→ WHAT TO DO: Provide again, from the entries below, every line from the one containing "92 ∉ c -> create_loop" through the one containing "induction c as", exactly as written, and no other line.

→ INPUT MATERIAL:
(** [\a\b] of its components *)
Definition joined (comps : list wstring) : wstring := concat ((fun c => 92 :: c) <$> comps).

Lemma joined_cons c comps : joined (c :: comps) = 92 :: c ++ joined comps.
Proof. done. Qed.

Lemma joined_snoc comps c : joined (comps ++ [c]) = joined comps ++ 92 :: c.
Proof. unfold joined. rewrite fmap_app, concat_app. cbn. by rewrite app_nil_r. Qed.

Lemma joined_app a b : joined (a ++ b) = joined a ++ joined b.
Proof. unfold joined. by rewrite fmap_app, concat_app. Qed.

Lemma unicode_cat_fits s t :
  2 * Z.of_nat (length (chars s ++ t)) <= MaximumLength s -> chars (unicode_cat s t) = chars s ++ t.
Proof. intros L. cbn. apply take_ge. Z.div_mod_to_equations. lia. Qed.

#[local] Opaque bytes_of_chunk.

Section Kept.
Context `{NtDiskLaws fold stored directory}.

Lemma create_loop_skip m c rest : forall i dir total d,
  92 ∉ c -> create_loop m (c ++ rest) i dir total d = create_loop m rest (length c + i) (dir ++ c) total d.
Proof.
  induction c as [|x c IH]; intros i dir total d N; [by rewrite app_nil_r |].
  apply not_elem_of_cons in N as [Nx N]. cbn [app create_loop length]. rewrite (proj2 (Z.eqb_neq x 92)) by done. cbn [andb].
  rewrite IH by done. rewrite <- app_assoc. cbn [app]. f_equal. lia.
Qed.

→ ANSWER FOR THIS EXERCISE:
  92 ∉ c -> create_loop m (c ++ rest) i dir total d = create_loop m rest (length c + i) (dir ++ c) total d.
Proof.
  induction c as [|x c IH]; intros i dir total d N; [by rewrite app_nil_r |].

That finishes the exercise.